START Data listing

Section receiver.
Context {HMalloc : Malloc} {HVerbs : Verbs}.
Context (D2 : Z) (s1 s2 : process) (t : table) (c dest tag id : Z) (rq : list (Z * Z)) (st : mstate).
Context (ps : list isend_args) (vs : list irecv_args).
Context (Hready : ready D2 t c s2 rq st) (Hep : m_epoch st ≤ ft_epoch (ft_msg s1)) (Htag : is_int tag).
Context (Hps : Forall (stream_isend s1 dest tag id) ps) (Hvs : Forall (irecv_ok s2) vs).
Context (Hrcv : Forall2 (λ v p, receiver t c s2 st (irecv_param s2 v) (param_of p) id) vs ps).
Context (Hnd : NoDup (ir_request <$> vs)).
Context (Hap : ∀ i j x y, i ≠ j → vs !! i = Some x → vs !! j = Some y → buffers_apart x y).

Notation recvs := (map (λ v, recv_from s2 (m_epoch st) (irecv_param s2 v)) vs).
Notation pairs ms := (zip (map (msg_from t s2 c) ms) recvs).
Notation st0 := (cleared (rc_request <$> recvs) st).

Lemma recvs_requests : rc_request <$> recvs = ir_request <$> vs.
Proof using. clear. rewrite <- list_fmap_compose. by apply list_fmap_ext. Qed.

Lemma pairs_lookup ms n j x :
  Forall2 (arrives s1) (take n ps) ms → pairs ms !! j = Some x →
  ∃ p m v, (j < n)%nat ∧ ps !! j = Some p ∧ vs !! j = Some v ∧
    x = (msg_from t s2 c m, recv_from s2 (m_epoch st) (irecv_param s2 v)) ∧
    arrives s1 p m ∧ stream_isend s1 dest tag id p ∧ receiver t c s2 st (irecv_param s2 v) (param_of p) id.
Proof using Hps Hrcv.
  clear Hap Hnd Hready Hep Htag Hvs.
  intros Hms Hj. rewrite lookup_zip_with, !list_lookup_fmap in Hj.
  destruct (ms !! j) as [m|] eqn:Em; [|done]. destruct (vs !! j) as [v|] eqn:Ev; [|by destruct (ms !! j)].
  injection Hj as <-. destruct (Forall2_lookup_r _ _ _ _ _ Hms Em) as (p & Hp & Ha). apply lookup_take_Some in Hp as [Hp Hjn].
  destruct (Forall2_lookup_l _ _ _ _ _ Hrcv Ev) as (p' & Hp' & Hrc). rewrite Hp in Hp'. injection Hp' as <-.
  exists p, m, v. split_and!; try done. by apply (Forall_lookup_1 _ _ _ _ Hps Hp).
Qed.

Lemma elem_of_pairs ms n x :
  Forall2 (arrives s1) (take n ps) ms → x ∈ pairs ms → ∃ j p m v, (j < n)%nat ∧ ps !! j = Some p ∧ vs !! j = Some v ∧
    x = (msg_from t s2 c m, recv_from s2 (m_epoch st) (irecv_param s2 v)).
Proof using Hps Hrcv.
  clear Hap Hnd Hready Hep Htag Hvs. intros Hms [j Hj]%list_elem_of_lookup_1.
  destruct (pairs_lookup ms n j x Hms Hj) as (p & m & v & Hjn & Hp & Hpr & E & _). by exists j, p, m, v.
Qed.

Lemma elem_of_sent ms n m : Forall2 (arrives s1) (take n ps) ms → m ∈ ms → ∃ p, p ∈ ps ∧ arrives s1 p m.
Proof using.
  intros Hms [j Hj]%list_elem_of_lookup_1. destruct (Forall2_lookup_r _ _ _ _ _ Hms Hj) as (p & Hp & Ha).
  apply lookup_take_Some in Hp as [Hp _]. exists p. split; [by eapply list_elem_of_lookup_2|done].
Qed.

Lemma request_index i j v v' : vs !! i = Some v → vs !! j = Some v' → ir_request v = ir_request v' → i = j.
Proof using Hnd.
  clear - Hnd. intros Hi Hj E. rewrite NoDup_alt in Hnd. apply (Hnd i j (ir_request v)); rewrite list_lookup_fmap; [by rewrite Hi|].
  rewrite Hj. cbn. by f_equal.
Qed.

(** The requests of the receives before and after their flags are cleared. *)
Lemma live_request j v : vs !! j = Some v → ∃ r0, ps_requests s2 !! ir_request v = Some r0 ∧ m_requests st !! ir_request v = Some r0 ∧
  m_requests st0 !! ir_request v = Some (r0 <| rq_flag := 0 |>).
Proof using Hready Hrcv.
  clear Hap Hnd Hep Htag Hvs Hps. intros Hv. pose proof (rd_implements _ _ _ _ _ _ Hready) as (fr & aq & pq & reads & lost & He).
  destruct (Forall2_lookup_l _ _ _ _ _ Hrcv Hv) as (p & _ & Hrc). destruct (rr_request _ _ _ _ _ _ _ Hrc) as [r0 Hr0].
  exists r0. rewrite <- (en_requests He). split; [done|]. split; [done|]. unfold cleared. cbn [m_requests].
  change (clear_flags (rc_request <$> recvs) (m_requests st) !! ir_request v = Some (r0 <| rq_flag := 0 |>)).
  rewrite <- (en_requests He), (lookup_clear_flags _ _ _ _ Hr0), recvs_requests, decide_True; [done|].
  apply list_elem_of_fmap. exists v. split; [done|]. by eapply list_elem_of_lookup_2.
Qed.

Lemma stream_takes ms n :
  (n ≤ length ps)%nat → Forall2 (arrives s1) (take n ps) ms →
  ends (m_takes st0 (pairs ms)) (taken (ps_memory s1) (pairs ms) (is_buf <$> take n ps) st0).
Proof using Hready Hps Hrcv Hnd Hap.
  clear Htag Hep Hvs.
  intros Hn Hms. pose proof (rd_implements _ _ _ _ _ _ Hready) as (fr & aq & pq & reads & lost & He).
  pose proof (Forall2_length _ _ _ Hms) as Hlen. rewrite length_take in Hlen. pose proof (Forall2_length _ _ _ Hrcv) as Hlp.
  apply m_takes_ok.
  - apply Forall2_same_length_lookup. split.
    { rewrite length_zip_with, !length_map, length_take. lia. }
    intros j x a Hx Ha. destruct (pairs_lookup ms n j x Hms Hx) as (p & m & v & Hj & Hp & Hv & -> & Har & Hsi & Hrc).
    rewrite list_lookup_fmap, lookup_take_lt, Hp in Ha by done. injection Ha as <-.
    change (m_memory st0) with (m_memory st). rewrite <- (en_memory He).
    by apply pair_carries with (dest := dest) (tag := tag) (id := id) (st := st).
  - apply NoDup_alt. intros i j req Hi Hj. apply list_lookup_fmap_Some in Hi as (xi & -> & Hi), Hj as (xj & Hxj & Hj).
    destruct (pairs_lookup ms n i xi Hms Hi) as (_ & mi & vi & _ & _ & Hvi & -> & _).
    destruct (pairs_lookup ms n j xj Hms Hj) as (_ & mj & vj & _ & _ & Hvj & -> & _). by apply (request_index i j vi vj).
  - intros x [j Hj]%list_elem_of_lookup_1. destruct (pairs_lookup ms n j x Hms Hj) as (p & m & v & _ & _ & Hv & -> & _).
    destruct (live_request j v Hv) as (r0 & _ & _ & Hr0). by eexists.
  - intros i j xi xj Hij Hi Hj.
    destruct (pairs_lookup ms n i xi Hms Hi) as (_ & mi & vi & _ & _ & Hvi & -> & _).
    destruct (pairs_lookup ms n j xj Hms Hj) as (_ & mj & vj & _ & _ & Hvj & -> & _). exact (Hap i j vi vj Hij Hvi Hvj).
Qed.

END Data listing

Instructions to follow: The first line of the data, the line with "Lemma recvs_requests : rc_request", and all lines in between are to be copied exactly. Leave out everything else.

Solution for this problem:
Section receiver.
Context {HMalloc : Malloc} {HVerbs : Verbs}.
Context (D2 : Z) (s1 s2 : process) (t : table) (c dest tag id : Z) (rq : list (Z * Z)) (st : mstate).
Context (ps : list isend_args) (vs : list irecv_args).
Context (Hready : ready D2 t c s2 rq st) (Hep : m_epoch st ≤ ft_epoch (ft_msg s1)) (Htag : is_int tag).
Context (Hps : Forall (stream_isend s1 dest tag id) ps) (Hvs : Forall (irecv_ok s2) vs).
Context (Hrcv : Forall2 (λ v p, receiver t c s2 st (irecv_param s2 v) (param_of p) id) vs ps).
Context (Hnd : NoDup (ir_request <$> vs)).
Context (Hap : ∀ i j x y, i ≠ j → vs !! i = Some x → vs !! j = Some y → buffers_apart x y).

Notation recvs := (map (λ v, recv_from s2 (m_epoch st) (irecv_param s2 v)) vs).
Notation pairs ms := (zip (map (msg_from t s2 c) ms) recvs).
Notation st0 := (cleared (rc_request <$> recvs) st).

Lemma recvs_requests : rc_request <$> recvs = ir_request <$> vs.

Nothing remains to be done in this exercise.